Kini gantian Iruka yang mengernyit tidak paham,

"Ada larangan untuk menikah di usia 22 tahun?"

Kakashi mendengus menyadari kekonyolannya. Tentunya Iruka tidak akan merasa hal itu terlalu dini atau apa. Iruka saja menikah dengan Ayame di usia 22 tahun dan kini sudah memiliki anak perempuan yang lebih sering dititipkan pada neneknya mengingat kesibukan keduanya. Berbeda dengan Kakashi yang sudah menandai tanggal yang sama setiap tahun di kalender selama 27 kali dengan status yang masih saja single. Beruntung pemilik kafe tempat mereka berprofesi menjadi barista, Namikaze Minato, bukan tipe orang yang suka menerapkan aturan macam-macam seperti batasan minimal usia menikah misalnya. Kakashi sempat beranggapan bahwa Iruka terlalu gegabah mengambil keputusan untuk menikahi putri tunggal Paman Teuchi itu di usianya yang masih labil dengan karir yang baru seumur jagung. Bahkan saat itu Iruka masih menjadi front barista, belum menjadi barista pro seperti sekarang. Tapi nyatanya Iruka berhasil menepis anggapannya itu mentah-mentah dengan menunjukkan ketekunan dan kesungguhannya sebagai barista merangkap suami bagi Ayame. Kakashi yang awalnya sedikit menentang keputusan Iruka justru putar haluan jadi ingin cepat-cepat berpasangan (yang sayangnya hingga sekarang belum kesampaian) gara-gara Iruka dan Ayame pamer kemesraan di depan hidungnya hampir setiap hari. Jelas saja, mereka berdua bekerja di tempat yang sama walaupun dengan profesi yang berbeda.

"Ah aku selalu lupa kenyataan kalau kau mas—"

"Istri Sasuke kita ini pasti sangat luar biasa hingga bisa membuat Sasuke mau pindah ke kafe yang levelnya masih di bawah tempat kerjanya yang sebelumnya."
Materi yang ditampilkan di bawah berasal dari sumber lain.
(* ===== verification/IoEngineInv.v ===== *)
(** The invariant of the I/O engine: the queues, the chunks in flight and the counters agree,
    and no accepted request is lost.  Every step preserves it. *)

From S2P Require Import Prelude Types Floats ShardSet ExpertStore Router Planner IoTuning IoEngine.

(** ** The invariant *)

Definition queue_of (qs : list (list Z)) (pr : nat) : list Z := default [] (qs !! pr).
Definition prio (p : Pending) : nat := prio_index (q_priority (p_req p)).
Definition log_ids (log : list IoResult) : list Z := ir_id <$> log.
Definition settled (log : list IoResult) (canc : list Z) (id : Z) : Prop := id ∈ log_ids log ++ canc.

Definition owned_by (id : Z) (ic : InflightChunk) : Z := if ic_owner ic =? id then 1 else 0.
Definition prio_of (pend : gmap Z Pending) (id : Z) : option nat := prio <$> pend !! id.
Definition of_class (pend : gmap Z Pending) (pr : nat) (ic : InflightChunk) : Z :=
  if decide (prio_of pend (ic_owner ic) = Some pr) then 1 else 0.

Record pend_ok (qs : list (list Z)) (owner : gmap Z InflightChunk) (log : list IoResult)
    (canc : list Z) (id : Z) (p : Pending) : Prop := {
  po_id : p_id p = id;
  po_done : (p_done p <= p_issued p)%nat;
  po_issued : (p_issued p <= p_next p)%nat;
  po_next : (p_next p <= length (p_chunks p))%nat;
  po_chunks : (0 < length (p_chunks p))%nat;
  po_sizes : Forall (fun c => 0 <= ch_bytes c < 2 ^ 32) (p_chunks p);
  po_inflight : Z.of_nat (p_issued p) - Z.of_nat (p_done p) = msum (owned_by id) owner;
  po_live : ~ settled log canc id ->
    ((p_next p < length (p_chunks p))%nat -> id ∈ queue_of qs (prio p)) /\
    (p_next p = length (p_chunks p) -> (p_done p < p_issued p)%nat);
  po_settled : settled log canc id ->
    p_done p = p_issued p /\ (forall pr, id ∈ queue_of qs pr -> p_next p = length (p_chunks p)) }.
Kakashi yang sudah hapal lanjutan kalimat Iruka tidak memberi kesempatan pada Iruka untuk melanjutkan omongannya, menyisakan Iruka yang terkikik geli di balik seduhan Americanonya. Mata hypcoritnya kembali melempar pandangan remeh saat menyadari Ayame baru saja selesai mengunci semua pintu kafe dan beranjak menuju tempat mereka berdua bercengkarama. Tidak mau melihat sajian drama percintaan yang diulang seperti kaset rusak setiap harinya, Kakashi cepat-cepat menandaskan espressonya yang tinggal seteguk dan beranjak dari tempat duduknya.

"Waktunya pulang."

"Eh? Kukira obrolan kita masih lebih panjang Kakashi, tidak mau satu cangkir espresso lagi? Ayame membebaskanmu dari tagihan untuk yang satu ini." Goda Iruka sambil sekilas menyambar pinggang Ayame untuk mengecup sekilas pipi gembil istrinya.
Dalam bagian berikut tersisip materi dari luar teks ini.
(** Every path through a built lattice, whatever the objective and whatever the uniforms
    of an ancestral sample, has one candidate index below [K] per position, so each drafted
    token is one of the position's candidates. *)
Theorem paths_in_bounds inp lat obj u : build inp = Ret lat -> (kPositions <= length u)%nat ->
  forall p, p = path lat obj \/ p = sample lat u ->
  length p = kPositions /\ Forall (fun c => c < in_K inp)%nat p /\
  forall i, (i < kPositions)%nat ->
    exists t, tokens lat p !! i = Some t /\ t ∈ subspan (in_cand_ids inp) (i * in_K inp) (in_K inp).
Proof.
  intros Hb Hu p Hp. destruct (build_ok inp lat Hb) as (Hok & HK & Hids).
  assert (in_bounds lat kPositions p) as [Hl Hf]
    by (destruct Hp as [-> | ->]; [by apply path_in_bounds|by apply sample_path_in_bounds]).
  rewrite HK in Hf. split; [done|split; [done|]]. intros i Hi.
  exists (token lat i (path_at p i)). unfold tokens. rewrite list_lookup_fmap, lookup_seq_lt by done.
  split; [done|]. unfold token, path_at. rewrite HK, Hids.
  destruct (lookup_lt_is_Some_2 p i ltac:(lia)) as [c Hc]. rewrite (nth_lookup_Some _ _ _ _ Hc).
  pose proof (Forall_lookup_1 _ _ _ _ Hf Hc) as Hck. cbn beta in Hck.
  pose proof (lat_ids_length _ Hok) as Hlen. rewrite Hids, HK, length_take in Hlen.
  destruct (lookup_lt_is_Some_2 (in_cand_ids inp) (i * in_K inp + c) ltac:(nia)) as [t Ht].
  assert (take (kPositions * in_K inp) (in_cand_ids inp) !! (i * in_K inp + c)%nat = Some t) as Ht'
    by (rewrite lookup_take_Some; split; [done|nia]).
  rewrite (nth_lookup_Some _ _ _ _ Ht'). apply (list_elem_of_lookup_2 _ c).
  unfold subspan. rewrite lookup_take_Some, lookup_drop. by split.
Qed.


(** Two candidates per position, no bias: the logits alone decide. *)
Definition example_input : LatticeInput :=
  mkLatticeInput 2 (map Z.of_nat (seq 10 10)) (map f32_of_Z [2; 1; 0; 3; 1; 1; 5; 4; 0; 1]) (repeat f32_zero kRank)
    (repeat f32_zero (4 * 2 * kRank)) (repeat f32_zero (5 * 2 * kRank)) [].

Lemma example_input_builds : is_ok (build example_input) = true.
Proof. vm_compute. reflexivity. Qed.

Lemma paths_in_bounds_witness :
  exists lat, build example_input = Ret lat /\ Forall (fun c => c < 2)%nat (path lat Eal) /\ length (path lat Eal) = 5%nat.
Proof.
  pose proof example_input_builds as H. destruct (build example_input) as [lat|e] eqn:E; [|discriminate H].
  exists lat. destruct (paths_in_bounds example_input lat Eal (repeat f64_zero 5) E ltac:(cbn; unfold kPositions; lia)
    (path lat Eal) (or_introl eq_refl)) as (H1 & H2 & _).
  split; [reflexivity|]. split; [exact H2|exact H1].
Defined.

(** ** Acceptance *)

Lemma take_insert_last {A} (l : list A) j x : (j < length l)%nat -> take (S j) (<[j := x]> l) = take j l ++ [x].
Proof.
  intros Hj. rewrite (take_S_r _ _ x) by (by apply list_lookup_insert_eq). by rewrite take_insert_ge by lia.
Qed.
Demi segala jenis kopi yang ada di lemari kedap udaranya, Kakashi benar-benar ingin menendang Iruka yang sedang cengar-cengir pamer di depannya. Jelas-jelas menggoda, sekaligus menantang Kakashi untuk challenge 'cepatlah menikah sebelum aku menikahkan anakku'. Che, padahal anak Iruka baru tahap belajar merangkak.

"Tidak, terima kasih. Aku lebih suka kehilangan 10 yen uangku daripada menonton drama percintaan live di sini," ujar Kakashi sebelum berbalik dan meninggalkan Iruka yang tergelak di belakangnya.

.

.

.

Esok paginya Kakashi harus menelan seteguk kenyataan pahit ketika dibangunkan dengan raungan tanda panggilan masuk yang berasal dari ponselnya.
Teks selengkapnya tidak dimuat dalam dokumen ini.